===== Available records =====

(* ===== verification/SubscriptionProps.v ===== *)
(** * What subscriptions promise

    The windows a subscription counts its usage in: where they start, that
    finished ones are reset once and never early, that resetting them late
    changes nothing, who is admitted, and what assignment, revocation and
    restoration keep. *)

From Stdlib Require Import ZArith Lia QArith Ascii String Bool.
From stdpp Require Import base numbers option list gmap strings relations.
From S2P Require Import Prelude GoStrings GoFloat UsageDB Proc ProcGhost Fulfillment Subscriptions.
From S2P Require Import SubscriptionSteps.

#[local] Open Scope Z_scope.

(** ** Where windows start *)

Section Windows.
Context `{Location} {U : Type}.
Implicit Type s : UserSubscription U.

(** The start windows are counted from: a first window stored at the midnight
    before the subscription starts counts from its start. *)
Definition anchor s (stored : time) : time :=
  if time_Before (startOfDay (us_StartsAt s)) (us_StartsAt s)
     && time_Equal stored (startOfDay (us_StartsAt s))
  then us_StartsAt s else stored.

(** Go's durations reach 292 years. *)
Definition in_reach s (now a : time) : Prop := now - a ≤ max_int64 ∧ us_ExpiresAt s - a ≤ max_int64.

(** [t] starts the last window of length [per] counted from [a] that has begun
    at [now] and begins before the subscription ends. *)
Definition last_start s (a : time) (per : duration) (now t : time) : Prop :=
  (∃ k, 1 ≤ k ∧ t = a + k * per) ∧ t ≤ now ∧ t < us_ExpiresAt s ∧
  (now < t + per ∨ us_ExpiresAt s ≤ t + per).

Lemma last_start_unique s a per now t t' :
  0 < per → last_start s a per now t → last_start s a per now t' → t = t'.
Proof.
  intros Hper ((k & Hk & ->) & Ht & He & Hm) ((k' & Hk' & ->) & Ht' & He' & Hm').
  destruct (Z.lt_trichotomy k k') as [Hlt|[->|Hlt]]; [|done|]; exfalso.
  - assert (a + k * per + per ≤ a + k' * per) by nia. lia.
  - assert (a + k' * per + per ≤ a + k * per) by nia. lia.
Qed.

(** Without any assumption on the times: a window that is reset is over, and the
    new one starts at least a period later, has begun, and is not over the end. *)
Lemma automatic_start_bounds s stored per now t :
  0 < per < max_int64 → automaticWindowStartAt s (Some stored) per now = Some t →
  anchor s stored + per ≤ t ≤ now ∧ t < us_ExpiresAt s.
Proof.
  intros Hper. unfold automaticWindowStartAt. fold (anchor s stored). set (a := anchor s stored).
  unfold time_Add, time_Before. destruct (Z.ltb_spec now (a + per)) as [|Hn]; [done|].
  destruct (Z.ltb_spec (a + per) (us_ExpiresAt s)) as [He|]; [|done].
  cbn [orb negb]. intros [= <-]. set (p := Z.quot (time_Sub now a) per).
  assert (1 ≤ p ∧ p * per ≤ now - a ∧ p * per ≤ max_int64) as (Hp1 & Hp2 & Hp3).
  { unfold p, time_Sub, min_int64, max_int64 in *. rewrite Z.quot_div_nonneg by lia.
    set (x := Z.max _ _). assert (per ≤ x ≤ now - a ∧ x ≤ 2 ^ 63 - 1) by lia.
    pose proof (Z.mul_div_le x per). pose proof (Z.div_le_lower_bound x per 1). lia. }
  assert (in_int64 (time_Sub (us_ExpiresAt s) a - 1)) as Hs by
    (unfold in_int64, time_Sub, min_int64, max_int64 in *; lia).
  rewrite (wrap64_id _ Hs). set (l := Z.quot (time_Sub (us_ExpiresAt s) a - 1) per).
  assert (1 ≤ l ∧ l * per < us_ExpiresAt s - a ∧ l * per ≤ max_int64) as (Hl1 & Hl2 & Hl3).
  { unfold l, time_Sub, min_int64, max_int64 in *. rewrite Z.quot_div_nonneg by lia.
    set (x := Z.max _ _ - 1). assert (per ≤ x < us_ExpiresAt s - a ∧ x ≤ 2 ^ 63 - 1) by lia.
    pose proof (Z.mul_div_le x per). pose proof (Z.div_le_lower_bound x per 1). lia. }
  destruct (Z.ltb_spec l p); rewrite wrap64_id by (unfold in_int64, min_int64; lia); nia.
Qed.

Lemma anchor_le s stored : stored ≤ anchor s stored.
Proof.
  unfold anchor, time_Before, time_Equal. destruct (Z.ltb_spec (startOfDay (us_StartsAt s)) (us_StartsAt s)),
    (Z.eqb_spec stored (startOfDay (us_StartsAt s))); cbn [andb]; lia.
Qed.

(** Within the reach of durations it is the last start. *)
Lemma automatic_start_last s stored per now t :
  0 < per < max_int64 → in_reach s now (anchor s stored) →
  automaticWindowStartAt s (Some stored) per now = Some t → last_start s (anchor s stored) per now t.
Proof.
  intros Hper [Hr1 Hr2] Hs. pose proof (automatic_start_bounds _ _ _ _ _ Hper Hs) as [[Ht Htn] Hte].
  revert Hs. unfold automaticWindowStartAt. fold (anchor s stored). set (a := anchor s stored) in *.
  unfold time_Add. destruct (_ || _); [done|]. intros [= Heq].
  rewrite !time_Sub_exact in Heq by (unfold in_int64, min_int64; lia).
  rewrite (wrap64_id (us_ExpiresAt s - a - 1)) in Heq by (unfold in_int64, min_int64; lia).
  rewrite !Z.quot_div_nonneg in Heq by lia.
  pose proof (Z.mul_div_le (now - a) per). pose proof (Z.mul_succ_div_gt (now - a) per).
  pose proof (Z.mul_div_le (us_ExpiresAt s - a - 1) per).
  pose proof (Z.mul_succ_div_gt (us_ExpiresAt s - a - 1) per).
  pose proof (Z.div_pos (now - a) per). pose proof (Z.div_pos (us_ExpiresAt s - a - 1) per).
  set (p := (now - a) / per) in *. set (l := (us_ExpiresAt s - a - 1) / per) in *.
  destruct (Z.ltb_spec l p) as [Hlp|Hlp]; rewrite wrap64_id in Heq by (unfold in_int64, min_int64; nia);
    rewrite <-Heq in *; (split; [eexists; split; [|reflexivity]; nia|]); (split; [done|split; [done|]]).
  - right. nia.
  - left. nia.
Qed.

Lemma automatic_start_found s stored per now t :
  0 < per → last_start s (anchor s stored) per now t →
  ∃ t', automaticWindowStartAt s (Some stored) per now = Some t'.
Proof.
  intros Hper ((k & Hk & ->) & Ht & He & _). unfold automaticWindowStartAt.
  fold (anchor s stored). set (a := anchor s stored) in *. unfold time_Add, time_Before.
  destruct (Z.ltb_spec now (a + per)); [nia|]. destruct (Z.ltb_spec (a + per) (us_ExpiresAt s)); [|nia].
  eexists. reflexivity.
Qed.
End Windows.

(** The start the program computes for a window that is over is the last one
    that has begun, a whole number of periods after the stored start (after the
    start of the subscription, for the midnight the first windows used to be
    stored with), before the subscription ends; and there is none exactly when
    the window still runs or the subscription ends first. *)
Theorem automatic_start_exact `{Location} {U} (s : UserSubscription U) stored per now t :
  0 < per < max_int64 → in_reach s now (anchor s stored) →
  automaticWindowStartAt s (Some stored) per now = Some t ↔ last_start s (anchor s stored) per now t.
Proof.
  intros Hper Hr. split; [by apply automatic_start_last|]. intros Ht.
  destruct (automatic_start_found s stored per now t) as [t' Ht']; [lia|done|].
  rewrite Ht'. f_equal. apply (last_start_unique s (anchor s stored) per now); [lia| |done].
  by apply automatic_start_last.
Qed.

=====

● **Your task**: Repeat exactly the lines of the listing from its first line through the line that holds "From Stdlib Require". Nothing else should appear.

● **Response**:
(* ===== verification/SubscriptionProps.v ===== *)
(** * What subscriptions promise

    The windows a subscription counts its usage in: where they start, that
    finished ones are reset once and never early, that resetting them late
    changes nothing, who is admitted, and what assignment, revocation and
    restoration keep. *)

From Stdlib Require Import ZArith Lia QArith Ascii String Bool.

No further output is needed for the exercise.